### Stored data entries
▬▬▬▬▬▬

(** [t._nnz()] *)
Definition _nnz (t : coo_tensor) : nat := length (coo_entries t).

(** [torch.cat((row.unsqueeze(0), col.unsqueeze(0)), 0)]: stacking two
    1-D tensors needs equal lengths. *)
Definition cat_index (row col : list Z) : result (list Z * list Z) :=
  if decide (length row = length col) then Ok (row, col)
  else Raise RuntimeError.

(** Size inference of [torch.sparse_coo_tensor(i, val)] along one sparse
    dimension: max index + 1, and 0 when there is no index at all. *)
Definition infer_size (idx : list Z) : Z :=
  match idx with
  | [] => 0
  | x :: l => foldr Z.max x l + 1
  end.

(** [torch.sparse_coo_tensor(i, val)] without an explicit size: the number
    of values must be the number of index columns, no index may be
    negative, and the inferred size must fit a 64-bit integer. The new
    tensor is not marked coalesced. *)
Definition sparse_coo_tensor (i : list Z * list Z) (val : list V)
  : result coo_tensor :=
  if decide (length val = length i.1) then
    if nonneg i.1 && nonneg i.2 && (fits i.1 && fits i.2) then
      Ok {| coo_entries := zip (zip i.1 i.2) val;
            coo_size := (infer_size i.1, infer_size i.2);
            coo_coalesced := false |}
    else Raise RuntimeError
  else Raise RuntimeError.

(** One step of coalescing: put an entry at its sorted position, or add its
    value to the entry already stored at that coordinate. *)
Fixpoint insert_entry (k : index) (v : V) (l : list (index * V))
  : list (index * V) :=
  match l with
  | [] => [(k, v)]
  | (k', v') :: t =>
      match idx_compare k k' with
      | Lt => (k, v) :: (k', v') :: t
      | Eq => (k', vadd v' v) :: t
      | Gt => (k', v') :: insert_entry k v t
      end
  end.

Definition coalesce_entries (E : list (index * V)) : list (index * V) :=
  fold_left (λ acc e, insert_entry e.1 e.2 acc) E [].

(** [t.coalesce()]: a tensor marked coalesced is returned as it is;
    otherwise the entries are sorted by coordinate and duplicates summed,
    the size is kept and the result is marked. *)
Definition coalesce (t : coo_tensor) : coo_tensor :=
  if coo_coalesced t then t
  else {| coo_entries := coalesce_entries (coo_entries t);
          coo_size := coo_size t;
          coo_coalesced := true |}.

(** The entries of the tensor are in coalesced form (strictly increasing
    coordinates) and its indices pass the checks of [sparse_coo_tensor]. *)
Definition is_coalesced (t : coo_tensor) : bool :=
  ascending (keys (coo_entries t))
  && nonneg (indices t).1 && nonneg (indices t).2
  && (fits (indices t).1 && fits (indices t).2).

(** The size of the tensor is the one [sparse_coo_tensor] infers from its
    indices. *)
Definition size_inferred (t : coo_tensor) : bool :=
  bool_decide (coo_size t = (infer_size (indices t).1, infer_size (indices t).2)).

(** The value a tensor holds at a coordinate: the sum of the entries stored
    there, zero when there is none. *)
Definition entry_at (E : list (index * V)) (i j : Z) : V :=
  fold_left (λ acc e, if decide (e.1 = (i, j)) then vadd acc e.2 else acc)
            E vzero.

(** The value of the first entry stored at a coordinate. *)
Definition find_entry (E : list (index * V)) (k : index) : option V :=
  (λ p, p.2.2) <$> list_find (λ e, e.1 = k) E.

(** One step of [entry_at]: an entry adds its value when it is stored at
    the coordinate asked for. *)
Definition add_at (i j : Z) (acc : V) (e : index * V) : V :=
  if decide (e.1 = (i, j)) then vadd acc e.2 else acc.

(** [t.to_dense()] *)
Definition to_dense (t : coo_tensor) : list (list V) :=
  (λ i, (λ j, entry_at (coo_entries t) i j) <$> seqZ 0 (coo_size t).2)
    <$> seqZ 0 (coo_size t).1.

(** A sparse CSR tensor. *)
Record csr_tensor : Type := {
  crow_indices : list Z;
  col_indices : list Z;
  csr_values : list V;
  csr_size : Z * Z
}.

Fixpoint nondecreasing (l : list Z) : bool :=
  match l with
  | a :: (b :: _) as t => (a <=? b) && nondecreasing t
  | _ => true
  end.

(** [torch.sparse_csr_tensor(crow, col, val)] without an explicit size,
    on the inputs that are CSR tensors: the row pointer starts at 0, never
    decreases and ends at the number of stored entries; column indices are
    not negative; there is one value per column index. The size is
    (len(crow) - 1, max col + 1). Which of these conditions the library
    checks depends on its release (some releases check none by default,
    some also reject columns that are repeated or out of order within a
    row); what it makes of arrays that are no CSR tensor is not modelled,
    and they are refused here. *)
Definition sparse_csr_tensor (crow col : list Z) (val : list V)
  : result csr_tensor :=
  if decide (length val = length col) then
    if bool_decide (head crow = Some 0)
       && bool_decide (list.last crow = Some (Z.of_nat (length col)))
       && nondecreasing crow && nonneg col then
      Ok {| crow_indices := crow; col_indices := col; csr_values := val;
            csr_size := (Z.of_nat (length crow) - 1, infer_size col) |}
    else Raise RuntimeError
  else Raise RuntimeError.

(** Row index of every stored entry of a CSR tensor: row [i] owns the
    entries [crow[i] .. crow[i+1] - 1]. *)
Fixpoint csr_rows (i : Z) (crow : list Z) : list Z :=
  match crow with
  | a :: (b :: _) as t => replicate (Z.to_nat (b - a)) i ++ csr_rows (i + 1) t
  | _ => []
  end.

(** [t.to_sparse_coo()]: the entries in storage order, each with its row
    index; the library marks the result coalesced without looking at the
    column indices. *)
Definition to_sparse_coo (t : csr_tensor) : coo_tensor :=
  {| coo_entries :=
       zip (zip (csr_rows 0 (crow_indices t)) (col_indices t)) (csr_values t);
     coo_size := csr_size t;
     coo_coalesced := true |}.

End Tensors.

Arguments coo_tensor V : clear implicits.
Arguments csr_tensor V : clear implicits.

End Torch.

(** ** The store of Python objects *)

#[export] Instance result_ret : MRet result := @Ok.
#[export] Instance result_bind : MBind result := λ A B k r, rbind r k.

Module Store.
Section Store.
Context {O : Type}.

(** Objects are referred to by their position in the store; a new object
    goes to the end, so references handed out earlier stay valid. *)
Definition ref : Type := nat.
Definition heap : Type := list O.

(** A computation reads and updates the store and either returns a value or
    raises. *)
Definition M (A : Type) : Type := heap → result A * heap.

Definition ret {A : Type} (a : A) : M A := λ h, (Ok a, h).

Definition bind {A B : Type} (m : M A) (k : A → M B) : M B :=
  λ h, match m h with
       | (Ok a, h') => k a h'
       | (Raise e, h') => (Raise e, h')
       end.

Definition lift {A : Type} (r : result A) : M A := λ h, (r, h).

Definition assert (b : bool) : M unit :=
  λ h, (if b then Ok () else Raise AssertionError, h).

Definition alloc (o : O) : M ref := λ h, (Ok (length h), h ++ [o]).

Definition deref (r : ref) : M O :=
  λ h, match h !! r with
       | Some o => (Ok o, h)
       | None => (Raise RuntimeError, h)
       end.

Definition store (r : ref) (o : O) : M unit := λ h, (Ok (), <[r := o]> h).

End Store.
Arguments heap O : clear implicits.
Arguments M O A : clear implicits.
End Store.

Declare Scope store_scope.
Delimit Scope store_scope with store.
Notation "x <- m ;; k" := (Store.bind m (λ x, k))
  (at level 100, m at next level, right associativity) : store_scope.
Notation "m ;; k" := (Store.bind m (λ _, k))
  (at level 100, right associativity) : store_scope.

(** ** The SparseMatrix class *)

Module SpMatrix.
Import Torch Store.

Section Class.
Context {V : Type} `{Dtype V}.

(** The fields of an instance. The [dtype] and [device] properties only
    forward to the tensor library and are left out. *)
Record SparseMatrix : Type := {
  _row : list Z;
  _col : list Z;
  _val : list V;
  adj : coo_tensor V
}.

(** [if val is None: val = torch.ones(row.shape[0])] *)
Definition init_val (row : list Z) (val : option (list V)) : list V :=
  match val with
  | None => ones (length row)
  | Some val => val
  end.

(** [SparseMatrix.__init__(self, row, col, val=None)]: the fields the new
    object ends up with, or the exception the tensor library raises. *)
Definition __init__ (row col : list Z) (val : option (list V))
  : result SparseMatrix :=
  let val := init_val row val in
  i ← cat_index row col;
  t ← sparse_coo_tensor i val;
  Ok {| _row := row; _col := col; _val := val; adj := coalesce t |}.

(** [@property shape] *)
Definition shape (self : SparseMatrix) : Z * Z :=
  ((coo_size (adj self)).1, (coo_size (adj self)).2).

(** [@property nnz] *)
Definition nnz (self : SparseMatrix) : nat := _nnz (adj self).

(** [@property row] *)
Definition row (self : SparseMatrix) : list Z := (Torch.indices (adj self)).1.

(** [@property col] *)
Definition col (self : SparseMatrix) : list Z := (Torch.indices (adj self)).2.

(** [@property val] *)
Definition val (self : SparseMatrix) : list V := _val self.

(** [indices(self, format, return_shuffle=False)] *)
Definition indices (self : SparseMatrix) (format : string)
    (return_shuffle : bool) : result (list Z * list Z) :=
  if bool_decide (format = "COO") && negb return_shuffle
  then Ok (Torch.indices (adj self))
  else Raise NotImplementedError.

(** [dense(self)] *)
Definition dense (self : SparseMatrix) : list (list V) := to_dense (adj self).

(** The value the matrix stores at a coordinate, if it stores one. *)
Definition stored_at (self : SparseMatrix) (i j : Z) : option V :=
  (λ p, p.2.2) <$> list_find (λ e, e.1 = (i, j)) (coo_entries (adj self)).

Local Open Scope store_scope.

(** The call [SparseMatrix(row, col, val)]: a new object is allocated and
    initialised. *)
Definition new (row col : list Z) (val : option (list V))
  : M SparseMatrix ref :=
  o <- lift (__init__ row col val);;
  alloc o.

(** [@val.setter]: [self.val = x] *)
Definition set_val (self : ref) (x : list V) : M SparseMatrix unit :=
  o <- deref self;;
  assert (bool_decide (length x = nnz o));;
  store self {| _row := _row o; _col := _col o; _val := x; adj := adj o |}.

(** [__call__(self, x)]: [self(x)] *)
Definition __call__ (self : ref) (x : list V) : M SparseMatrix ref :=
  o <- deref self;;
  assert (bool_decide (length x = nnz o));;
  new (row o) (col o) (Some x).

(** [coo(self)], [csr(self)], [csc(self)] *)
Definition coo (self : ref) : M SparseMatrix ref := ret self.
Definition csr (self : ref) : M SparseMatrix ref := ret self.
Definition csc (self : ref) : M SparseMatrix ref := ret self.

(** [create_from_coo(row, col, val=None)] *)
Definition create_from_coo (row col : list Z) (val : option (list V))
  : M SparseMatrix ref :=
  new row col val.

(** [create_from_csr(indptr, indices, val=None)]. The conversion
    [to_sparse_coo()] marks its result coalesced, so the [coalesce()] that
    follows hands it on as it is: the constructor receives the entries in
    storage order, repeated coordinates included. *)
Definition create_from_csr (indptr indices : list Z) (val : option (list V))
  : M SparseMatrix ref :=
  adj_csr <- lift (sparse_csr_tensor indptr indices
                     (ones (V:=V) (length indices)));;
  let adj_coo := coalesce (to_sparse_coo adj_csr) in
  let '(row, col) := Torch.indices adj_coo in
  new row col val.

(** [create_from_csc(indptr, indices, val=None)]: the same conversion,
    with the two index rows taken as (column, row). *)
Definition create_from_csc (indptr indices : list Z) (val : option (list V))
  : M SparseMatrix ref :=
  adj_csr <- lift (sparse_csr_tensor indptr indices
                     (ones (V:=V) (length indices)));;
  let adj_coo := coalesce (to_sparse_coo adj_csr) in
  let '(col, row) := Torch.indices adj_coo in
  new row col val.

End Class.

Arguments SparseMatrix V : clear implicits.

End SpMatrix.

Import Torch Store SpMatrix.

▬▬▬▬▬▬

### PROMPT
What this exercise asks for is every line of the data above with the word "nonneg".

### TASK ANSWER
    if nonneg i.1 && nonneg i.2 && (fits i.1 && fits i.2) then
  && nonneg (indices t).1 && nonneg (indices t).2
       && nondecreasing crow && nonneg col then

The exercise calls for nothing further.